French authorities arrested an Algerian cleric for deportation Tuesday after a court ruled he can be thrown out of the country for publicly defending wife-beating.

Police arrested Abdelkader Bouziane at his home in the eastern city of Lyon and took him to a special airport detention centre pending his deportation to Algeria, officials said.

Bouziane's lawyer, Mahmoud Hebia, confirmed the arrest and said his client may be flown out of France within hours, on board a scheduled flight from Lyon to Algiers.

The cleric's detention came the day after France's top administrative court overturned a previous ruling suspending an expulsion order against Bouziane that had been issued by the interior ministry.

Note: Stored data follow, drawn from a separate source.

(* ===== verification/Nic.v ===== *)
(** * Programs on the interfaces of a pod:
    [pkg/controller/manage/manage_controller.go] (XDP and TC), [pkg/utils/tc.go]

    The calls of the netlink and ethtool libraries are the fields of the class
    [Netlink], with what their documentation promises in [NetlinkLaws]; the state
    of the interfaces is a type that only these calls change. *)
From S2P Require Import Prelude.

Record Iface : Type := mkIface { if_name : string; FlagLoopback : bool; FlagUp : bool }.

Definition XDPGenericMode : Z := 2.
Definition XDPDriverMode : Z := 4.
Definition TC_ATTACH : Z := 0.
Definition TC_DETACH : Z := 1.

Class Netlink (Nics : Type) : Type := {
  (** namespaces by path: the interfaces, or the error of entering or of listing *)
  Interfaces : string -> list Iface + error;
  node_ns_err : option error;
  LinkByName : string -> string -> option error;
  LinkSetXdpFdWithFlags : string -> string -> Z -> Z -> Nics -> option error * Nics;
  NewEthtool : string -> option error;
  DriverName : string -> string -> string + error;
  Stats : string -> string -> gmap string Z + error;
  LinkByIndex : Z -> option error;
  QdiscReplace : Z -> Nics -> option error * Nics;
  FilterReplace : Z -> Z -> Nics -> option error * Nics;
  FilterDel : Z -> Nics -> option error * Nics;
  (** what is attached: XDP programs in generic and driver mode, TC filters *)
  xdp_generic : string -> string -> Nics -> option Z;
  xdp_driver : string -> string -> Nics -> option Z;
  tc_ingress : Z -> Nics -> option Z
}.
Definition xdp_runs `{Netlink Nics} (ns name : string) (fd : Z) (n : Nics) : Prop :=
  xdp_generic ns name n = Some fd \/ xdp_driver ns name n = Some fd.
Definition xdp_same `{Netlink Nics} (ns name : string) (n n' : Nics) : Prop :=
  xdp_generic ns name n' = xdp_generic ns name n /\ xdp_driver ns name n' = xdp_driver ns name n.

Class NetlinkLaws (Nics : Type) `{Netlink Nics} : Prop := {
  xdp_set_runs ns name fd n : 0 <= fd ->
    (LinkSetXdpFdWithFlags ns name fd 0 n).1 = None -> xdp_runs ns name fd (LinkSetXdpFdWithFlags ns name fd 0 n).2;
  xdp_set_local ns name fd flags n ns' name' : (ns', name') <> (ns, name) ->
    xdp_same ns' name' n (LinkSetXdpFdWithFlags ns name fd flags n).2;
  xdp_detach_generic ns name n : (LinkSetXdpFdWithFlags ns name (-1) XDPGenericMode n).1 = None ->
    xdp_generic ns name (LinkSetXdpFdWithFlags ns name (-1) XDPGenericMode n).2 = None;
  xdp_detach_driver ns name n : (LinkSetXdpFdWithFlags ns name (-1) XDPDriverMode n).1 = None ->
    let n' := (LinkSetXdpFdWithFlags ns name (-1) XDPDriverMode n).2 in
    xdp_driver ns name n' = None /\ xdp_generic ns name n' = xdp_generic ns name n;
  tc_replace i fd n : (FilterReplace i fd n).1 = None -> tc_ingress i (FilterReplace i fd n).2 = Some fd;
  tc_del i n : (FilterDel i n).1 = None -> tc_ingress i (FilterDel i n).2 = None
}.

Section nic.
Context {Nics : Type} `{Netlink Nics}.

(** ** XDP *)
(** Loopback interfaces and those that are not up are left out. *)
Definition skipped (iface : Iface) : bool := FlagLoopback iface || negb (FlagUp iface).

(** The body of the loop of [linkXdp]. *)
Definition attach (ns : string) (fd : Z) (iface : Iface) (n : Nics) : option error * Nics :=
  match LinkByName ns (if_name iface) with
  | Some err => (Some err, n)
  | None =>
      let '(err, n) := LinkSetXdpFdWithFlags ns (if_name iface) fd 0 n in
      match err with
      | None => (None, n)
      | Some err =>
          if decide (err = ErrSys EEXIST) then
            let n := foldl (fun n flags => (LinkSetXdpFdWithFlags ns (if_name iface) (-1) flags n).2) n
                       [0; XDPGenericMode; XDPDriverMode] in
            LinkSetXdpFdWithFlags ns (if_name iface) fd 0 n
          else (Some err, n)
      end
  end.
(** The body of the loop of [unlinkXdp]. *)
Definition detach (ns : string) (iface : Iface) (n : Nics) : option error * Nics :=
  match LinkByName ns (if_name iface) with
  | Some err => (Some err, n)
  | None =>
      let '(err, n) := LinkSetXdpFdWithFlags ns (if_name iface) (-1) XDPGenericMode n in
      match err with
      | Some _ => (Some (Errorf "detaching generic-mode XDP program using netlink"), n)
      | None =>
          let '(err, n) := LinkSetXdpFdWithFlags ns (if_name iface) (-1) XDPDriverMode n in
          match err with
          | Some _ => (Some (Errorf "detaching driver-mode XDP program using netlink"), n)
          | None => (None, n)
          end
      end
  end.

(** A loop over the interfaces that ends at the first error. *)
Fixpoint each_iface (f : Iface -> Nics -> option error * Nics) (ifaces : list Iface) (n : Nics) : option error * Nics :=
  match ifaces with
  | [] => (None, n)
  | iface :: rest =>
      if skipped iface then each_iface f rest n
      else match f iface n with
           | (Some err, n) => (Some err, n)
           | (None, n) => each_iface f rest n
           end
  end.

Definition linkXdp (netNsPath : string) (xdpProgFd : Z) (dual_engine : bool) (n : Nics) : option error * Nics :=
  if negb dual_engine then (None, n)
  else match Interfaces netNsPath with
       | inr err => (Some err, n)
       | inl ifaces => each_iface (attach netNsPath xdpProgFd) ifaces n
       end.
Definition unlinkXdp (netNsPath : string) (dual_engine : bool) (n : Nics) : option error * Nics :=
  if negb dual_engine then (None, n)
  else match Interfaces netNsPath with
       | inr err => (Some err, n)
       | inl ifaces => each_iface (detach netNsPath) ifaces n
       end.
(* ===== verification/Enroll.v ===== *)
(** * Which pods Kmesh manages: [pkg/utils/enroll.go], [pkg/utils/istio/sidecar.go],
    [pkg/controller/netns/netns.go], [pkg/controller/manage/manage_controller.go]

    The informers' view of the API server (pods and namespaces), which may lag
    behind it, is an argument of the handlers.  Enrolling a pod asks the secret manager ([Security]) for a
    certificate, switches control on in its network namespace ([Control]),
    attaches programs to its interfaces ([Nic]) and queues the annotation of
    the pod. *)
From S2P Require Import Prelude GoNet Nets BpfCache BpfCommon Balancer SockOps Delivery Security Control Nic.

(** ** Pods and namespaces *)
Record Pod : Type := mkPod {
  pod_namespace : string;
  pod_name : string;
  pod_uid : string;
  pod_labels : gmap string string;
  pod_annotations : gmap string string;
  HostNetwork : bool;
  ServiceAccountName : string;
  Conditions : list (string * string);            (* type and status *)
  deleting : bool                                 (* DeletionTimestamp != nil *)
}.
#[export] Instance Pod_eq_dec : EqDecision Pod.
Proof. solve_decision. Defined.
Record Namespace : Type := mkNamespace { ns_name : string; ns_labels : gmap string string }.
Definition pod_key (pod : Pod) : string * string := (pod_namespace pod, pod_name pod).

Definition DataPlaneModeLabel : string := "istio.io/dataplane-mode".
Definition DataPlaneModeKmesh : string := "kmesh".
Definition KmeshRedirectionAnnotation : string := "kmesh.net/redirection".
Definition TrustDomain : string := "cluster.local".
Definition DualEngineMode : string := "dual-engine".
Definition MaxRetries : nat := 5.

(** [strings.EqualFold] with an ASCII text: letters are compared without case;
    besides the ASCII letters only the Kelvin sign (a form of k) and the long s
    fold to an ASCII letter. *)
Fixpoint fold_case (b : bytes) : bytes :=
  match b with
  | 0xe2 :: 0x84 :: 0xaa :: b => 107 :: fold_case b
  | 0xc5 :: 0xbf :: b => 115 :: fold_case b
  | c :: b => (if decide (65 <= c <= 90) then c + 32 else c) :: fold_case b
  | [] => []
  end.
Definition EqualFold (s t : string) : bool :=
  bool_decide (fold_case (bytes_of_string s) = fold_case (bytes_of_string t)).

(** The value of a key of a Go map of strings. *)
Definition get (m : gmap string string) (key : string) : string := default "" (m !! key).

Section enroll.
Variable SidecarStatus_Name : string.             (* annotation.SidecarStatus.Name *)

Definition PodHasSidecar (pod : Pod) : bool := bool_decide (is_Some (pod_annotations pod !! SidecarStatus_Name)).

Definition ns_kmesh (ns : option Namespace) : bool :=
  let nsMode := match ns with Some ns => get (ns_labels ns) DataPlaneModeLabel | None => "" end in
  EqualFold nsMode DataPlaneModeKmesh.
Definition managed_gateway (pod : Pod) : bool :=
  match pod_labels pod !! "gateway.istio.io/managed" with
  | Some gateway => EqualFold gateway "istio.io-mesh-controller"
  | None => false
  end.

Definition ShouldEnroll (pod : option Pod) (ns : option Namespace) : bool :=
  match pod with
  | None => ns_kmesh ns
  | Some pod =>
      let podMode := get (pod_labels pod) DataPlaneModeLabel in
      if PodHasSidecar pod then false
      else if HostNetwork pod then false
      else if managed_gateway pod then false
      else if EqualFold podMode DataPlaneModeKmesh then true
      else if decide (podMode = "none") then false
      else ns_kmesh ns
  end.

Definition AnnotationEnabled (annotation : string) : bool := bool_decide (annotation = "enabled").
Definition annotated (pod : Pod) : bool := AnnotationEnabled (get (pod_annotations pod) KmeshRedirectionAnnotation).

Definition isPodReady (pod : Pod) : bool :=
  existsb (fun '(type, status) => bool_decide (type = "Ready") && bool_decide (status = "True")) (Conditions pod).

(** ** The network namespace of a pod *)
Record ProcEntry : Type := mkProcEntry {
  entry_name : string;
  IsDir : bool;
  inode : Z + error;                              (* of <entry>/ns/net *)
  cgroup : option bytes                           (* the file <entry>/cgroup, None when it cannot be read *)
}.
Section netns.
Variable GetPodUIDAndContainerID : bytes -> string + error.

Definition isNotNumber (r : Z) : bool := (r <? 48) || (57 <? r).
Definition isProcess (entry : ProcEntry) : bool :=
  IsDir entry && negb (existsb isNotNumber (bytes_of_string (entry_name entry))).
(** [netnsObserved] is created empty and never added to. *)
Definition processEntry (netnsObserved : gset Z) (filter : string) (entry : ProcEntry) : string + error :=
  if negb (isProcess entry) then inl ""
  else
    let netnsName := entry_name entry +:+ "/ns/net" in
    match inode entry with
    | inr err => inr err
    | inl inode =>
        if decide (inode ∈ netnsObserved) then inl ""
        else match cgroup entry with
             | None => inl ""
             | Some data =>
                 match GetPodUIDAndContainerID data with
                 | inr err => inr err
                 | inl uid => if decide (filter <> uid) then inl "" else inl netnsName
                 end
             end
    end.
Fixpoint find_entry (netnsObserved : gset Z) (desiredUID : string) (entries : list ProcEntry) : string + error :=
  match entries with
  | [] => inr (Errorf "no matching network namespace found")
  | entry :: rest =>
      match processEntry netnsObserved desiredUID entry with
      | inr _ => find_entry netnsObserved desiredUID rest
      | inl res => if decide (res <> "") then inl res else find_entry netnsObserved desiredUID rest
      end
  end.
Definition FindNetnsForPod (entries : list ProcEntry + error) (pod : Pod) : string + error :=
  match entries with
  | inr err => inr err
  | inl entries => find_entry ∅ (pod_uid pod) entries
  end.
Definition GetPodNSpath (entries : list ProcEntry + error) (pod : Pod) : string * option error :=
  match FindNetnsForPod entries pod with
  | inr err => ("", Some err)
  | inl res => ("/host/proc/" +:+ res, None)
  end.
End netns.
End enroll.
Definition GetNodeNSpath : string := "/host/proc/1/ns/net".

(** ** The manage controller *)
Inductive action : Type := ActionAddAnnotation | ActionDeleteAnnotation.
#[export] Instance action_eq_dec : EqDecision action.
Proof. solve_decision. Defined.
#[export] Instance action_countable : Countable action.
Proof.
  refine (inj_countable' (fun a => match a with ActionAddAnnotation => true | _ => false end)
    (fun b : bool => if b then ActionAddAnnotation else ActionDeleteAnnotation) _). by intros [].
Defined.
Definition QueueItem : Type := (string * string * action)%type.      (* namespace, name, action *)

(** What does not change while the controller runs: its configuration and the
    node it runs on. *)
Record Node : Type := mkNode {
  SidecarStatus_Name : string;
  proc : list ProcEntry + error;
  pod_uid_of : bytes -> string + error;           (* GetPodUIDAndContainerID *)
  netns : string -> option NetNS;                 (* the namespace behind a path *)
  xdpProgFd : Z;
  tcProgFd : Z;
  m_mode : string;
  bpf_monitoring : bool; bpf_reserved : bytes * bytes; bpf_node_ip : bytes; bpf_gateway : bytes; bpf_stale : bytes
}.

Record KmeshManageController (Nics : Type) : Type := mkManage {
  sm : option SecretManager;
  m_queue : list QueueItem;
  requeues : gmap QueueItem nat;                  (* of the rate limiter *)
  kern : Kernel;
  nics : Nics
}.
Arguments mkManage {Nics}. Arguments sm {Nics}. Arguments m_queue {Nics}. Arguments requeues {Nics}.
Arguments kern {Nics}. Arguments nics {Nics}.

Section controller.
Context `{Helpers} {Nics : Type} `{Netlink Nics}.
Variable node : Node.
#[local] Abbreviation C := (KmeshManageController Nics).
#[local] Abbreviation should_enroll := (ShouldEnroll (SidecarStatus_Name node)).

Definition set_sm f (c : C) : C := mkManage (f (sm c)) (m_queue c) (requeues c) (kern c) (nics c).
Definition set_nics n (c : C) : C := mkManage (sm c) (m_queue c) (requeues c) (kern c) n.

(** An item that already waits is not added again. *)
Definition AddRateLimited (item : QueueItem) (c : C) : C :=
  mkManage (sm c) (if decide (item ∈ m_queue c) then m_queue c else m_queue c ++ [item])
    (<[item := S (default 0%nat (requeues c !! item))]> (requeues c)) (kern c) (nics c).
Definition Forget (item : QueueItem) (c : C) : C :=
  mkManage (sm c) (m_queue c) (delete item (requeues c)) (kern c) (nics c).

Definition spiffe_identity (pod : Pod) : string :=
  "spiffe://" +:+ TrustDomain +:+ "/ns/" +:+ pod_namespace pod +:+ "/sa/" +:+ ServiceAccountName pod.
Definition sendCertRequest (pod : Pod) (op : operation) : C -> C :=
  set_sm (fmap (SendCertRequest (spiffe_identity pod) op)).

Definition nspath_of (pod : Pod) : string := (GetPodNSpath (pod_uid_of node) (proc node) pod).1.
Definition control (nspath : string) (enroll : bool) (c : C) : option error * C :=
  let '(err, k) := HandleKmeshManage (bpf_monitoring node) (bpf_reserved node) (bpf_node_ip node) (bpf_gateway node)
                     (bpf_stale node) (netns node nspath) enroll (kern c) in
  (err, mkManage (sm c) (m_queue c) (requeues c) k (nics c)).
Definition dual_engine : bool := bool_decide (m_mode node = DualEngineMode).

Definition enableKmeshManage (pod : Pod) (c : C) : C :=
  let c := sendCertRequest pod ADD c in
  if negb (isPodReady pod) then c
  else
    let nspath := nspath_of pod in
    let '(err, c) := control nspath true c in
    match err with
    | Some _ => c
    | None =>
        let c := AddRateLimited (pod_key pod, ActionAddAnnotation) c in
        let c := set_nics (linkXdp nspath (xdpProgFd node) dual_engine (nics c)).2 c in
        set_nics (linkTc nspath (tcProgFd node) (nics c)).2 c
    end.

Definition disableKmeshManage (pod : Pod) (c : C) : C :=
  let c := sendCertRequest pod DELETE c in
  let nspath := nspath_of pod in
  let '(err, c) := control nspath false c in
  match err with
  | Some _ => c
  | None =>
      let c := AddRateLimited (pod_key pod, ActionDeleteAnnotation) c in
      let c := set_nics (unlinkXdp nspath dual_engine (nics c)).2 c in
      set_nics (unlinkTc nspath (tcProgFd node) (nics c)).2 c
  end.

Definition handlePodAdd (namespaces : gmap string Namespace) (newPod : Pod) (c : C) : C :=
  match namespaces !! pod_namespace newPod with
  | None => c
  | Some namespace =>
      if negb (should_enroll (Some newPod) (Some namespace)) then
        if annotated newPod then disableKmeshManage newPod c else c
      else enableKmeshManage newPod c
  end.

Definition handlePodUpdate (namespaces : gmap string Namespace) (oldPod pod : Pod) (c : C) : C :=
  if deleting pod then c
  else if decide (get (pod_annotations oldPod) KmeshRedirectionAnnotation <>
                  get (pod_annotations pod) KmeshRedirectionAnnotation) then c
  else handlePodAdd namespaces pod c.

Definition handlePodDelete (pod : Pod) (c : C) : C :=
  if annotated pod then sendCertRequest pod DELETE c else c.

(** [pods] are the pods of the namespace in the lister. *)
Definition enableKmeshForPodsInNamespace (pods : list Pod) (namespace : Namespace) (c : C) : C :=
  foldl (fun c pod => if should_enroll (Some pod) (Some namespace) then enableKmeshManage pod c else c) c pods.
Definition disableKmeshForPodsInNamespace (pods : list Pod) (namespace : Namespace) (c : C) : C :=
  foldl (fun c pod => if negb (should_enroll (Some pod) (Some namespace)) && annotated pod
                      then disableKmeshManage pod c else c) c pods.

Definition handleNamespaceAdd (pods : list Pod) (ns : Namespace) (c : C) : C :=
  if should_enroll None (Some ns) then enableKmeshForPodsInNamespace pods ns c
  else disableKmeshForPodsInNamespace pods ns c.
Definition handleNamespaceUpdate (pods : list Pod) (oldNS newNS : Namespace) (c : C) : C :=
  if negb (should_enroll None (Some oldNS)) && should_enroll None (Some newNS) then
    enableKmeshForPodsInNamespace pods newNS c
  else if should_enroll None (Some oldNS) && negb (should_enroll None (Some newNS)) then
    disableKmeshForPodsInNamespace pods newNS c
  else c.

(** *** The annotation queue.  The API server holds the pods; a merge patch sets
    an annotation, or removes it with [null], and fails when there is no such
    pod.  What is patched is decided by the pod that the lister has. *)
Abbreviation Pods := (gmap (string * string) Pod) (only parsing).
Variable patch_err : string * string -> option error.

Definition set_annotation (value : option string) (pod : Pod) : Pod :=
  mkPod (pod_namespace pod) (pod_name pod) (pod_uid pod) (pod_labels pod)
    (match value with
     | Some v => <[KmeshRedirectionAnnotation := v]> (pod_annotations pod)
     | None => delete KmeshRedirectionAnnotation (pod_annotations pod)
     end) (HostNetwork pod) (ServiceAccountName pod) (Conditions pod) (deleting pod).
Definition Patch (key : string * string) (value : option string) (pods : Pods) : option error * Pods :=
  match patch_err key with
  | Some err => (Some err, pods)
  | None =>
      match pods !! key with
      | Some pod => (None, <[key := set_annotation value pod]> pods)
      | None => (Some (Errorf "not found"), pods)
      end
  end.
Definition PatchKmeshRedirectAnnotation (pod : Pod) (pods : Pods) : option error * Pods :=
  if annotated pod then (None, pods) else Patch (pod_key pod) (Some "enabled") pods.
Definition DelKmeshRedirectAnnotation (pod : Pod) (pods : Pods) : option error * Pods :=
  match pod_annotations pod !! KmeshRedirectionAnnotation with
  | None => (None, pods)
  | Some _ => Patch (pod_key pod) None pods
  end.

Definition syncPod (namespaces : gmap string Namespace) (lister : Pods) (key : QueueItem) (pods : Pods)
    : option error * Pods :=
  let '(k, a) := key in
  match lister !! k with
  | None => (None, pods)
  | Some pod =>
      match namespaces !! pod_namespace pod with
      | None => (None, pods)
      | Some namespace =>
          match a, should_enroll (Some pod) (Some namespace) with
          | ActionAddAnnotation, true => PatchKmeshRedirectAnnotation pod pods
          | ActionDeleteAnnotation, false => DelKmeshRedirectAnnotation pod pods
          | _, _ => (None, pods)
          end
      end
  end.

(** One turn of the worker with the item number [i], whose delay is over. *)
Definition processItems (namespaces : gmap string Namespace) (lister : Pods) (i : nat) (st : C * Pods) : C * Pods :=
  let '(c, pods) := st in
  match m_queue c !! i with
  | None => (c, pods)
  | Some key =>
      let c := mkManage (sm c) (delete i (m_queue c)) (requeues c) (kern c) (nics c) in
      let '(err, pods) := syncPod namespaces lister key pods in
      (match err with
       | Some _ =>
           if decide (default 0%nat (requeues c !! key) < MaxRetries)%nat then AddRateLimited key c else Forget key c
       | None => Forget key c
       end, pods)
  end.
End controller.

The action against Bouziane, 53, was prompted by an interview he gave the April issue of a local Lyon magazine in which he said wife-beating was authorised by the Koran, announced his polygamy and expressed the wish that "the entire world become Muslim."

The interior ministry, enacting a new directive aimed at stamping out Islamic fundamentalism among France's five-million-strong Muslim population, had him deported within three weeks of the interview's publication.

Interior Minister Dominique de Villepin said at the time the ruling was justified because Bouziane, who was then in charge of a mosque in a Lyon suburb, "belonged to a movement whose extremist elements justified terrorism" and that the deportation order was initially authorised in February on those grounds.

Bouziane, the father of 16 children, all of whom hold French nationality, was deported to Algeria on April 21 and saw his French resident's permit confiscated.

But he returned within weeks, after a French tribunal ruled the expulsion illegal because Bouziane was never charged with a crime and not allowed to defend himself.

In June he was put under judicial investigation, one step short of formal charges, for "justification of a crime and direct provocation" as the interior ministry appealed the decision to France's top administrative court, the State Council.

"The State Council has clearly stated the law. The ministry's order has had its legal validity restored. The imam (cleric) will thus be taken out of the country under deportation procedures," regional authorities in Lyon said in a statement.

Hebia said his client had offered no opposition to police and that he had had time to pack his personal effects.

He added that he would see the cleric later in the day, and reiterated that Bouziane denied the accusations that he links to terrorists.